Stored data:

__________________________________________________

(* ===== verification/Keyed.v ===== *)
(** Folds into a map by key: [for x in xs { *map.entry(key).or_insert(..) = .. }].

    Entry by entry such a loop is the fold over the elements of that key; it
    succeeds exactly when every one of those folds does. *)

From Stdlib Require Import ZArith Lia.
From S2P Require Import Prelude.

Section Keyed.
Context {K : Type} `{Countable K} {V X Err : Type}.
Context (key : X → K) (init : K → V) (step : V → X → Outcome Err V).

Definition keyed_step (m : gmap K V) (x : X) : Outcome Err (gmap K V) :=
  v ← step (default (init (key x)) (m !! key x)) x; Ok (<[key x := v]> m).
Definition keyed (k : K) (l : list X) : list X := filter (λ x, key x = k) l.
Definition keyed_match (m : gmap K V) (l : list X) : Prop :=
  ∀ k, match m !! k with
       | Some v => keyed k l ≠ [] ∧ try_fold step (init k) (keyed k l) = Ok v
       | None => keyed k l = []
       end.

Lemma keyed_snoc k l x : keyed k (l ++ [x]) = keyed k l ++ (if decide (key x = k) then [x] else []).
Proof. unfold keyed. rewrite filter_app, filter_cons, filter_nil. done. Qed.
Lemma keyed_match_default m l k : keyed_match m l → try_fold step (init k) (keyed k l) = Ok (default (init k) (m !! k)).
Proof. intros Hm. specialize (Hm k). destruct (m !! k) as [v|]; [by destruct Hm|by rewrite Hm]. Qed.
Lemma keyed_match_insert m l x v :
  keyed_match m l → step (default (init (key x)) (m !! key x)) x = Ok v → keyed_match (<[key x := v]> m) (l ++ [x]).
Proof.
  intros Hm Hv k. rewrite keyed_snoc. destruct (decide (key x = k)) as [<-|Hne].
  - rewrite lookup_insert_eq. split; [by destruct (keyed (key x) l)|].
    rewrite try_fold_app, (keyed_match_default m l (key x) Hm). cbn. by rewrite Hv.
  - rewrite lookup_insert_ne, app_nil_r by done. apply Hm.
Qed.
Lemma keyed_match_empty : keyed_match ∅ [].
Proof. by intros k. Qed.
Lemma keyed_match_step m l x m' : keyed_match m l → keyed_step m x = Ok m' → keyed_match m' (l ++ [x]).
Proof. unfold keyed_step. intros Hm (v & Hv & [= <-])%bind_Ok_inv. by apply keyed_match_insert. Qed.
(** The step succeeds exactly when the fold of its key goes on. *)
Lemma keyed_step_total m l x v :
  keyed_match m l → try_fold step (init (key x)) (keyed (key x) (l ++ [x])) = Ok v → ∃ m', keyed_step m x = Ok m'.
Proof.
  intros Hm. rewrite keyed_snoc, decide_True, try_fold_app, (keyed_match_default m l _ Hm) by done. cbn.
  intros (v' & Hv & _)%bind_Ok_inv. unfold keyed_step. rewrite Hv. by eexists.
Qed.
Lemma keyed_fold l m : try_fold keyed_step ∅ l = Ok m → keyed_match m l.
Proof.
  intros Hf. pattern l, m. eapply try_fold_prefix_invariant; [| |exact Hf]; [|apply keyed_match_empty].
  intros p x q s s' _ Hs Hst. by eapply keyed_match_step.
Qed.
Definition keyed_folds (l : list X) : Prop := ∀ k, is_ok (try_fold step (init k) (keyed k l)) = true.
Lemma is_ok_prefix k l1 l2 : is_ok (try_fold step (init k) (l1 ++ l2)) = true → is_ok (try_fold step (init k) l1) = true.
Proof. rewrite try_fold_app. by destruct (try_fold step (init k) l1). Qed.
Lemma keyed_folds_prefix l1 l2 : keyed_folds (l1 ++ l2) → keyed_folds l1.
Proof. intros Hf k. specialize (Hf k). unfold keyed in Hf. rewrite filter_app in Hf. by eapply is_ok_prefix. Qed.
Lemma keyed_fold_total l : keyed_folds l → ∃ m, try_fold keyed_step ∅ l = Ok m ∧ keyed_match m l.
Proof.
  intros Hf. apply (try_fold_total keyed_step (λ p s, keyed_match s p)); [|apply keyed_match_empty].
  intros p x q s -> Hs. change (x :: q) with ([x] ++ q) in Hf. rewrite app_assoc in Hf. apply keyed_folds_prefix in Hf.
  specialize (Hf (key x)). destruct (try_fold step (init (key x)) (keyed (key x) (p ++ [x]))) as [v| |] eqn:Hv; [|done..].
  destruct (keyed_step_total s p x v Hs Hv) as [s' Hs']. exists s'. split; [done|]. by eapply keyed_match_step.
Qed.
Lemma keyed_fold_folds l m : keyed_match m l → keyed_folds l.
Proof. intros Hm k. by rewrite (keyed_match_default m l k Hm). Qed.
Lemma keyed_match_unique l m m' : keyed_match m l → keyed_match m' l → m = m'.
Proof.
  intros Hm Hm'. apply map_eq. intros k. specialize (Hm k). specialize (Hm' k).
  destruct (m !! k), (m' !! k); try done; naive_solver congruence.
Qed.
(** The loop, closed: it is the map of the folds by key. *)
Lemma keyed_fold_iff l m : try_fold keyed_step ∅ l = Ok m ↔ keyed_match m l.
Proof.
  split; [apply keyed_fold|]. intros Hm. destruct (keyed_fold_total l (keyed_fold_folds l m Hm)) as (m' & Hm' & Hk).
  by rewrite (keyed_match_unique l m m' Hm Hk).
Qed.
Lemma keyed_match_dom m l : keyed_match m l → ∀ k, k ∈ dom m ↔ keyed k l ≠ [].
Proof. intros Hm k. rewrite elem_of_dom. specialize (Hm k). destruct (m !! k); [|split; [by intros []|by rewrite Hm]]. split; [naive_solver|by eexists]. Qed.
Definition keys_of (l : list X) : gset K := list_to_set (key <$> l).
Lemma elem_of_keys_of k l : k ∈ keys_of l ↔ keyed k l ≠ [].
Proof.
  unfold keys_of, keyed. rewrite elem_of_list_to_set, list_elem_of_fmap. split.
  - intros (x & -> & Hx) Hn. apply (elem_of_nil (A:=X) x). rewrite <-Hn. by apply list_elem_of_filter.
  - intros Hn. destruct (filter (λ x, key x = k) l) as [|x xs] eqn:Hf; [done|]. exists x.
    assert (x ∈ filter (λ x, key x = k) l) as [<- Hin]%list_elem_of_filter by (rewrite Hf; left). done.
Qed.
Lemma dom_keyed m l : keyed_match m l → dom m = keys_of l.
Proof. intros Hm. apply set_eq. intros k. by rewrite (keyed_match_dom m l Hm), elem_of_keys_of. Qed.
(** In the order of the keys. *)
Lemma keyed_iter `{RustOrd K, !OrdLaws K} m l :
  keyed_match m l → btree_iter m = (λ k, (k, ok_default (init k) (try_fold step (init k) (keyed k l)))) <$> btree_keys (keys_of l).
Proof.
  intros Hm. rewrite <-(dom_keyed m l Hm). apply btree_iter_keys. intros k v Hk. specialize (Hm k). rewrite Hk in Hm.
  destruct Hm as [_ ->]. done.
Qed.
End Keyed.
(** * Amazon transaction scraper: the detail-extraction pipeline

    A shallow embedding of [src/scraper.ts] and [src/schemas.ts]
    (the list pager, the dedup filter, the worker pool and its
    partitioning, the refund and amount extraction, the screenshot
    cache and the aggregation of totals), followed by the properties
    of the specification that concern them.

    Conventions of the embedding.
    - A JavaScript string is the [string] of the bytes of its UTF-8
      encoding.  The patterns of the scraper name ASCII characters
      only; white space and line ends are those of ECMAScript, in
      their UTF-8 form.
    - A JavaScript number is a [number]: [NaN], or [Num q] for the
      binary64 value nearest to the rational [q].  A decimal text is
      kept as the rational it denotes; sums and differences are
      computed in binary64.
    - The browser (Playwright) and the remote site are not code of the
      repository.  A document is a tree of [node]s; whether an awaited
      browser operation resolves or rejects is an input of the model. *)

From Stdlib Require Import Ascii QArith.
From Stdlib Require SpecFloat.
From stdpp Require Import base list strings gmap pretty.
From Equations Require Import Equations.

(** ** JavaScript values used by the scraper *)

Module JS.

(** *** Numbers *)

Inductive number : Type :=
| NaN
| Num (q : Q).

(** Equality of numbers as values: rationals up to [Qeq]. *)
Definition num_eq (x y : number) : Prop :=
  match x, y with
  | NaN, NaN => True
  | Num p, Num q => (p == q)%Q
  | _, _ => False
  end.

(** [x || d] on numbers: [0] and [NaN] are falsy. *)
Definition num_or (x d : number) : number :=
  match x with
  | NaN => d
  | Num q => if Qeq_bool q 0 then d else x
  end.

(** [x || d] where the property [x] may be missing ([undefined]). *)
Definition opt_num_or (x : option number) (d : number) : number :=
  match x with
  | None => d
  | Some n => num_or n d
  end.

(** *** Binary64 arithmetic

    [to_float q] is the binary64 value nearest to [q], ties to even:
    the quotient is taken with more than 64 bits and a sticky bit, and
    rounded once.  A magnitude too large becomes an infinity, one too
    small a zero. *)
Definition prec64 : Z := 53.
Definition emax64 : Z := 1024.

Definition to_float (x : number) : SpecFloat.spec_float :=
  match x with
  | NaN => SpecFloat.S754_nan
  | Num q =>
      let n := Qnum q in
      let d := Zpos (Qden q) in
      if (n =? 0)%Z then SpecFloat.S754_zero false
      else
        let a := Z.abs n in
        let k := Z.max 0 (64 + Z.log2 d - Z.log2 a) in
        let '(quotient, remainder) := Z.div_eucl (a * 2 ^ k) d in
        let m := (2 * quotient + (if (remainder =? 0)%Z then 0 else 1))%Z in
        SpecFloat.binary_normalize prec64 emax64 (if (n <? 0)%Z then - m else m)%Z (- k - 1) false
  end.

(** The number of a binary64 value.  An infinity is [Num] of
    [2 ^ 1024], which [to_float] reads back as that infinity; the sign
    of a zero is not kept (nothing in the scraper tells [-0] from
    [0]). *)
Definition of_float (f : SpecFloat.spec_float) : number :=
  match f with
  | SpecFloat.S754_nan => NaN
  | SpecFloat.S754_zero _ => Num 0
  | SpecFloat.S754_infinity s => Num (inject_Z (if s then - 2 ^ emax64 else 2 ^ emax64))
  | SpecFloat.S754_finite s m e =>
      let z := if s then Zneg m else Zpos m in
      Num (Qred (if (0 <=? e)%Z then inject_Z (z * 2 ^ e) else z # Z.to_pos (2 ^ (- e))))
  end.

(** [x + y] *)
Definition num_add (x y : number) : number :=
  of_float (SpecFloat.SFadd prec64 emax64 (to_float x) (to_float y)).

(** [x - y] *)
Definition num_sub (x y : number) : number :=
  of_float (SpecFloat.SFsub prec64 emax64 (to_float x) (to_float y)).

(** [x > 0]; a comparison with [NaN] is false. *)
Definition num_gt0 (x : number) : bool :=
  match x with
  | NaN => false
  | Num q => negb (Qle_bool q 0)
  end.

(** *** Strings *)

(** [s || d] on strings: the empty string is falsy. *)
Definition str_or (s d : string) : string :=
  if String.eqb s "" then d else s.

Definition truthy (s : string) : bool := negb (String.eqb s "").

(** [s.includes(sub)], also the test of the CSS operator [*=]. *)
Definition includes (sub s : string) : bool :=
  match String.index 0 sub s with
  | Some _ => true
  | None => false
  end.

(** [s.startsWith(p)] *)
Definition startsWith (p s : string) : bool := String.prefix p s.

(** [s.replace(pat, rep)] with a string pattern: only the first
    occurrence of [pat] is replaced. *)
Definition replace (pat rep s : string) : string :=
  match String.index 0 pat s with
  | Some i =>
      String.substring 0 i s +:+ rep +:+
      String.substring (i + String.length pat) (String.length s - (i + String.length pat)) s
  | None => s
  end.

(** The white space and line ends that [trim] removes, by the bytes
    of their UTF-8 form: U+0009 to U+000D and U+0020 in one byte,
    U+00A0 in two, and in three U+1680, U+2000 to U+200A, U+2028,
    U+2029, U+202F, U+205F, U+3000 and U+FEFF. *)
Definition space1 (c1 : ascii) : bool :=
  let n := nat_of_ascii c1 in
  (n =? 32) || ((9 <=? n) && (n <=? 13)).

Definition space2 (c1 c2 : ascii) : bool :=
  (nat_of_ascii c1 =? 194) && (nat_of_ascii c2 =? 160).

Definition space3 (c1 c2 c3 : ascii) : bool :=
  let n1 := nat_of_ascii c1 in
  let n2 := nat_of_ascii c2 in
  let n3 := nat_of_ascii c3 in
  ((n1 =? 225) && (n2 =? 154) && (n3 =? 128))
  || ((n1 =? 226) && (n2 =? 128)
      && (((128 <=? n3) && (n3 <=? 138)) || (n3 =? 168) || (n3 =? 169) || (n3 =? 175)))
  || ((n1 =? 226) && (n2 =? 129) && (n3 =? 159))
  || ((n1 =? 227) && (n2 =? 128) && (n3 =? 128))
  || ((n1 =? 239) && (n2 =? 187) && (n3 =? 191)).

Fixpoint trimStart (s : string) : string :=
  match s with
  | String c1 s1 =>
      if space1 c1 then trimStart s1
      else
        match s1 with
        | String c2 s2 =>
            if space2 c1 c2 then trimStart s2
            else
              match s2 with
              | String c3 s3 => if space3 c1 c2 c3 then trimStart s3 else s
              | EmptyString => s
              end
        | EmptyString => s
        end
  | EmptyString => EmptyString
  end.

(** The text is cut where only white space follows.  (Inside the
    encoding of a character the rest never reads as white space, which
    starts with a byte that starts a character.) *)
Fixpoint trimEnd (s : string) : string :=
  match s with
  | String c s' =>
      if String.eqb (trimStart s) "" then EmptyString else String c (trimEnd s')
  | EmptyString => EmptyString
  end.

Definition trim (s : string) : string := trimEnd (trimStart s).

(** [s.split(sep)[0]] for a one-character separator. *)
Fixpoint split_head (sep : ascii) (s : string) : string :=
  match s with
  | String c s' => if Ascii.eqb c sep then EmptyString else String c (split_head sep s')
  | EmptyString => EmptyString
  end.

(** [l.join(sep)] *)
Fixpoint join (sep : string) (l : list string) : string :=
  match l with
  | [] => ""
  | [s] => s
  | s :: l' => s +:+ sep +:+ join sep l'
  end.

Definition is_digit (c : ascii) : bool :=
  let n := nat_of_ascii c in (48 <=? n) && (n <=? 57).

Definition digit_val (c : ascii) : Z := (Z.of_nat (nat_of_ascii c) - 48)%Z.

(** *** parseFloat

    The callers pass text captured by the amount patterns, made of
    digits, commas and dots.  On such text [parseFloat] reads the
    longest prefix of the shape [digits], [digits.], [digits.digits]
    or [.digits] and ignores the rest; without such a prefix the
    result is [NaN].  (Signs, exponents, leading white space and
    [Infinity] cannot occur in that text and are left out.) *)

Fixpoint take_digits (s : string) : string * string :=
  match s with
  | String c s' =>
      if is_digit c then let '(d, r) := take_digits s' in (String c d, r)
      else (EmptyString, s)
  | EmptyString => (EmptyString, EmptyString)
  end.

(** Value of a digit string read after the digits [acc]. *)
Fixpoint digits_val (acc : Z) (s : string) : Z :=
  match s with
  | String c s' => digits_val (10 * acc + digit_val c)%Z s'
  | EmptyString => acc
  end.

Definition decimal (int frac : string) : Q :=
  Qred (digits_val 0 (int +:+ frac) # Z.to_pos (10 ^ Z.of_nat (String.length frac))).

Definition parseFloat (s : string) : number :=
  let '(int, r) := take_digits s in
  let frac :=
    match r with
    | String "."%char r' => fst (take_digits r')
    | _ => EmptyString
    end in
  if (String.length int =? 0) && (String.length frac =? 0) then NaN
  else Num (decimal int frac).

(** *** Regular expressions

    The patterns of the scraper, matched the way [String.prototype.match]
    does for a pattern without the [g] flag: the leftmost position
    where the pattern matches, alternatives tried in order, greedy
    repetition with backtracking.  Every pattern of the scraper has
    one capture group. *)

Inductive regex : Type :=
| Eps                                 (* the empty pattern *)
| Chars (p : ascii -> bool)           (* one character of a class *)
| Cat (r1 r2 : regex)                 (* r1r2 *)
| Alt (r1 r2 : regex)                 (* r1|r2 *)
| Star (r : regex)                    (* r*, greedy *)
| Group (r : regex).                  (* (r), the capture group *)

Definition chr (c : ascii) : regex := Chars (Ascii.eqb c).
Definition digit : regex := Chars is_digit.                   (* \d *)
Definition plus (r : regex) : regex := Cat r (Star r).        (* r+ *)
Definition opt (r : regex) : regex := Alt r Eps.              (* r? *)

Fixpoint times (n : nat) (r : regex) : regex :=               (* r{n} *)
  match n with
  | 0 => Eps
  | S n' => Cat r (times n' r)
  end.

Fixpoint lit (s : string) : regex :=                          (* literal text *)
  match s with
  | String c s' => Cat (chr c) (lit s')
  | EmptyString => Eps
  end.

(** Letters compared without case, for patterns with the [i] flag. *)
Definition lower (c : ascii) : ascii :=
  let n := nat_of_ascii c in
  if (65 <=? n) && (n <=? 90) then ascii_of_nat (n + 32) else c.

Fixpoint lit_i (s : string) : regex :=
  match s with
  | String c s' => Cat (Chars (fun x => Ascii.eqb (lower x) (lower c))) (lit_i s')
  | EmptyString => Eps
  end.

Definition matched (s s' : string) : string :=
  String.substring 0 (String.length s - String.length s') s.

(** [exec r s cap k]: match [r] at the start of [s] and continue with
    [k] on the rest of the text; [None] makes the matcher backtrack.
    An iteration of a star that consumes nothing is rejected, so a
    star on [s] iterates at most [length s] times. *)
Fixpoint exec {A} (r : regex) (s : string) (cap : option string)
    (k : string -> option string -> option A) : option A :=
  match r with
  | Eps => k s cap
  | Chars p =>
      match s with
      | String c s' => if p c then k s' cap else None
      | EmptyString => None
      end
  | Cat r1 r2 => exec r1 s cap (fun s' cap' => exec r2 s' cap' k)
  | Alt r1 r2 =>
      match exec r1 s cap k with
      | Some a => Some a
      | None => exec r2 s cap k
      end
  | Star r1 =>
      (fix star (n : nat) (s : string) (cap : option string) : option A :=
         match n with
         | 0 => k s cap
         | S n' =>
             match exec r1 s cap (fun s' cap' =>
                     if String.length s' <? String.length s
                     then star n' s' cap' else None) with
             | Some a => Some a
             | None => k s cap
             end
         end) (String.length s) s cap
  | Group r1 => exec r1 s cap (fun s' _ => k s' (Some (matched s s')))
  end.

__________________________________________________

■ Aim of the exercise ■
Among the lines above, count those containing the string "Outcome"; please give the count alone.

■ Response area ■
2